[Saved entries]
* * * * * * * * *
(** [uploads] is what is known of the announced writes when an upload starts. *)
Inductive seal_step (uploads : Inner → list (Z * Z * bool) → Prop) : seal_world → seal_world → Prop :=
| step_host_check p p' sts m dma ext cs us ws positions producer c :
    Forall in_i32 positions → host_check sha256 p positions producer = Done (p', c) →
    seal_step uploads (mkSeal p sts m dma ext cs us ws) (mkSeal p' sts m dma ext (c :: cs) us ws)
| step_begin_upload p p' sts st st' m dma ext cs1 c cs2 us ws id begin r :
    sts !! id = Some st → begin_upload sha256 p c id st begin = Some (p', st', r) →
    (in_state p' = UploadInFlight → uploads p ext) →
    seal_step uploads (mkSeal p sts m dma ext (cs1 ++ c :: cs2) us ws)
      (mkSeal p' (<[id:=st']> sts) m (dma_after_begin (pi_base (in_identity p)) id r dma) ext (cs1 ++ cs2)
         (match r with Ok u => u :: us | Err _ => us end) ws)
| step_complete_upload p p' sts st st' m dma ext cs us1 u us2 ws wait acquire r :
    sts !! ut_stage u = Some st → complete_upload p u st wait acquire = (p', st', r) →
    (* the fence passes when the copy is over *)
    (wait = Ok tt → ∀ base id todo, dma = Some (base, id, todo) → todo = []) →
    seal_step uploads (mkSeal p sts m dma ext cs (us1 ++ u :: us2) ws)
      (mkSeal p' (<[ut_stage u:=st']> sts) m
         (if fenced r then match wait with Ok _ | Err (mkTransport _ Proven) => None | _ => dma end else dma)
         ext cs (us1 ++ us2) ws)
| step_overwrite p sts m m' dma ext cs us ws :
    overwrite p = Ok tt → (∀ x, ¬ in_positions_range (in_identity p) x → m' x = m x) →
    seal_step uploads (mkSeal p sts m dma ext cs us ws) (mkSeal p sts m' dma ext cs us ws)
| step_remap p p' sts m dma ext cs us ws base generation :
    remap p base generation = Ok p' →
    seal_step uploads (mkSeal p sts m dma ext cs us ws) (mkSeal p' sts m dma ext cs us ws)
| step_recycle p p' sts m dma ext cs us ws :
    recycle p = Done p' → seal_step uploads (mkSeal p sts m dma ext cs us ws) (mkSeal p' sts m dma ext cs us ws)
| step_enqueued p p' sts m dma ext cs us ws b n :
    (0 ≤ b)%Z → (0 ≤ n)%Z → external_write_enqueued p b n = Done p' →
    seal_step uploads (mkSeal p sts m dma ext cs us ws)
      (mkSeal p' sts m dma ((b, n, external_overlaps p b n) :: ext) cs us ws)
(* the end of a write is reported, of any one or of none, or is not reported *)
| step_completed p sts m dma ext1 b n f ext2 cs us ws :
    seal_step uploads (mkSeal p sts m dma (ext1 ++ (b, n, f) :: ext2) cs us ws)
      (mkSeal (external_write_completed p) sts m dma (ext1 ++ ext2) cs us ws)
| step_reported p sts m dma ext cs us ws :
    seal_step uploads (mkSeal p sts m dma ext cs us ws) (mkSeal (external_write_completed p) sts m dma ext cs us ws)
| step_over p sts m dma ext1 b n f ext2 cs us ws :
    seal_step uploads (mkSeal p sts m dma (ext1 ++ (b, n, f) :: ext2) cs us ws) (mkSeal p sts m dma (ext1 ++ ext2) cs us ws)
| step_external p sts m dma ext cs us ws b n f x v :
    (b, n, f) ∈ ext → in_write b n x →
    seal_step uploads (mkSeal p sts m dma ext cs us ws) (mkSeal p sts (store_at m x v) dma ext cs us ws)
| step_elsewhere p sts m dma ext cs us ws x v :
    ¬ in_positions_range (in_identity p) x →
    seal_step uploads (mkSeal p sts m dma ext cs us ws) (mkSeal p sts (store_at m x v) dma ext cs us ws)
| step_copy p sts st m base id todo1 i todo2 ext cs us ws v :
    sts !! id = Some st → st_bytes st !! i = Some v →
    seal_step uploads (mkSeal p sts m (Some (base, id, todo1 ++ i :: todo2)) ext cs us ws)
      (mkSeal p sts (store_at m (base + Z.of_nat i) v) (Some (base, id, todo1 ++ todo2)) ext cs us ws)
| step_stage_new p sts m dma ext cs us ws :
    seal_step uploads (mkSeal p sts m dma ext cs us ws) (mkSeal p (sts ++ [stage_new]) m dma ext cs us ws)
| step_stage_fill p sts st st' m dma ext cs us ws id positions :
    sts !! id = Some st → stage_fill st positions = Ok st' →
    seal_step uploads (mkSeal p sts m dma ext cs us ws) (mkSeal p (<[id:=st']> sts) m dma ext cs us ws)
| step_stage_write p sts st st' m dma ext cs us ws id at_ value :
    sts !! id = Some st → stage_write_byte st at_ value = Done st' →
    seal_step uploads (mkSeal p sts m dma ext cs us ws) (mkSeal p (<[id:=st']> sts) m dma ext cs us ws)
| step_bind_writers p p' sts m dma ext cs us ws i w :
    bind_writers (bind_program i) (window i) p = Done (p', w) →
    seal_step uploads (mkSeal p sts m dma ext cs us ws) (mkSeal p' sts m dma ext cs us (w :: ws))
| step_submit p p' sts m dma ext cs us ws1 w ws2 :
    mark_submitted p w = Ok p' →
    seal_step uploads (mkSeal p sts m dma ext cs us (ws1 ++ w :: ws2)) (mkSeal p' sts m dma ext cs us (ws1 ++ ws2))
| step_finish p sts m dma ext cs us ws q :
    seal_step uploads (mkSeal p sts m dma ext cs us ws) (mkSeal (finish p q) sts m dma ext cs us ws)
| step_release p p' sts m dma ext cs us ws :
    release_unsubmitted p = Ok p' →
    seal_step uploads (mkSeal p sts m dma ext cs us ws) (mkSeal p' sts m dma ext cs us ws).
* * * * * * * * *
REQUIREMENT: Print all records shown above, word for word.

RESPONSE FOR THIS EXERCISE:
(** [uploads] is what is known of the announced writes when an upload starts. *)
Inductive seal_step (uploads : Inner → list (Z * Z * bool) → Prop) : seal_world → seal_world → Prop :=
| step_host_check p p' sts m dma ext cs us ws positions producer c :
    Forall in_i32 positions → host_check sha256 p positions producer = Done (p', c) →
    seal_step uploads (mkSeal p sts m dma ext cs us ws) (mkSeal p' sts m dma ext (c :: cs) us ws)
| step_begin_upload p p' sts st st' m dma ext cs1 c cs2 us ws id begin r :
    sts !! id = Some st → begin_upload sha256 p c id st begin = Some (p', st', r) →
    (in_state p' = UploadInFlight → uploads p ext) →
    seal_step uploads (mkSeal p sts m dma ext (cs1 ++ c :: cs2) us ws)
      (mkSeal p' (<[id:=st']> sts) m (dma_after_begin (pi_base (in_identity p)) id r dma) ext (cs1 ++ cs2)
         (match r with Ok u => u :: us | Err _ => us end) ws)
| step_complete_upload p p' sts st st' m dma ext cs us1 u us2 ws wait acquire r :
    sts !! ut_stage u = Some st → complete_upload p u st wait acquire = (p', st', r) →
    (* the fence passes when the copy is over *)
    (wait = Ok tt → ∀ base id todo, dma = Some (base, id, todo) → todo = []) →
    seal_step uploads (mkSeal p sts m dma ext cs (us1 ++ u :: us2) ws)
      (mkSeal p' (<[ut_stage u:=st']> sts) m
         (if fenced r then match wait with Ok _ | Err (mkTransport _ Proven) => None | _ => dma end else dma)
         ext cs (us1 ++ us2) ws)
| step_overwrite p sts m m' dma ext cs us ws :
    overwrite p = Ok tt → (∀ x, ¬ in_positions_range (in_identity p) x → m' x = m x) →
    seal_step uploads (mkSeal p sts m dma ext cs us ws) (mkSeal p sts m' dma ext cs us ws)
| step_remap p p' sts m dma ext cs us ws base generation :
    remap p base generation = Ok p' →
    seal_step uploads (mkSeal p sts m dma ext cs us ws) (mkSeal p' sts m dma ext cs us ws)
| step_recycle p p' sts m dma ext cs us ws :
    recycle p = Done p' → seal_step uploads (mkSeal p sts m dma ext cs us ws) (mkSeal p' sts m dma ext cs us ws)
| step_enqueued p p' sts m dma ext cs us ws b n :
    (0 ≤ b)%Z → (0 ≤ n)%Z → external_write_enqueued p b n = Done p' →
    seal_step uploads (mkSeal p sts m dma ext cs us ws)
      (mkSeal p' sts m dma ((b, n, external_overlaps p b n) :: ext) cs us ws)
(* the end of a write is reported, of any one or of none, or is not reported *)
| step_completed p sts m dma ext1 b n f ext2 cs us ws :
    seal_step uploads (mkSeal p sts m dma (ext1 ++ (b, n, f) :: ext2) cs us ws)
      (mkSeal (external_write_completed p) sts m dma (ext1 ++ ext2) cs us ws)
| step_reported p sts m dma ext cs us ws :
    seal_step uploads (mkSeal p sts m dma ext cs us ws) (mkSeal (external_write_completed p) sts m dma ext cs us ws)
| step_over p sts m dma ext1 b n f ext2 cs us ws :
    seal_step uploads (mkSeal p sts m dma (ext1 ++ (b, n, f) :: ext2) cs us ws) (mkSeal p sts m dma (ext1 ++ ext2) cs us ws)
| step_external p sts m dma ext cs us ws b n f x v :
    (b, n, f) ∈ ext → in_write b n x →
    seal_step uploads (mkSeal p sts m dma ext cs us ws) (mkSeal p sts (store_at m x v) dma ext cs us ws)
| step_elsewhere p sts m dma ext cs us ws x v :
    ¬ in_positions_range (in_identity p) x →
    seal_step uploads (mkSeal p sts m dma ext cs us ws) (mkSeal p sts (store_at m x v) dma ext cs us ws)
| step_copy p sts st m base id todo1 i todo2 ext cs us ws v :
    sts !! id = Some st → st_bytes st !! i = Some v →
    seal_step uploads (mkSeal p sts m (Some (base, id, todo1 ++ i :: todo2)) ext cs us ws)
      (mkSeal p sts (store_at m (base + Z.of_nat i) v) (Some (base, id, todo1 ++ todo2)) ext cs us ws)
| step_stage_new p sts m dma ext cs us ws :
    seal_step uploads (mkSeal p sts m dma ext cs us ws) (mkSeal p (sts ++ [stage_new]) m dma ext cs us ws)
| step_stage_fill p sts st st' m dma ext cs us ws id positions :
    sts !! id = Some st → stage_fill st positions = Ok st' →
    seal_step uploads (mkSeal p sts m dma ext cs us ws) (mkSeal p (<[id:=st']> sts) m dma ext cs us ws)
| step_stage_write p sts st st' m dma ext cs us ws id at_ value :
    sts !! id = Some st → stage_write_byte st at_ value = Done st' →
    seal_step uploads (mkSeal p sts m dma ext cs us ws) (mkSeal p (<[id:=st']> sts) m dma ext cs us ws)
| step_bind_writers p p' sts m dma ext cs us ws i w :
    bind_writers (bind_program i) (window i) p = Done (p', w) →
    seal_step uploads (mkSeal p sts m dma ext cs us ws) (mkSeal p' sts m dma ext cs us (w :: ws))
| step_submit p p' sts m dma ext cs us ws1 w ws2 :
    mark_submitted p w = Ok p' →
    seal_step uploads (mkSeal p sts m dma ext cs us (ws1 ++ w :: ws2)) (mkSeal p' sts m dma ext cs us (ws1 ++ ws2))
| step_finish p sts m dma ext cs us ws q :
    seal_step uploads (mkSeal p sts m dma ext cs us ws) (mkSeal (finish p q) sts m dma ext cs us ws)
| step_release p p' sts m dma ext cs us ws :
    release_unsubmitted p = Ok p' →
    seal_step uploads (mkSeal p sts m dma ext cs us ws) (mkSeal p' sts m dma ext cs us ws).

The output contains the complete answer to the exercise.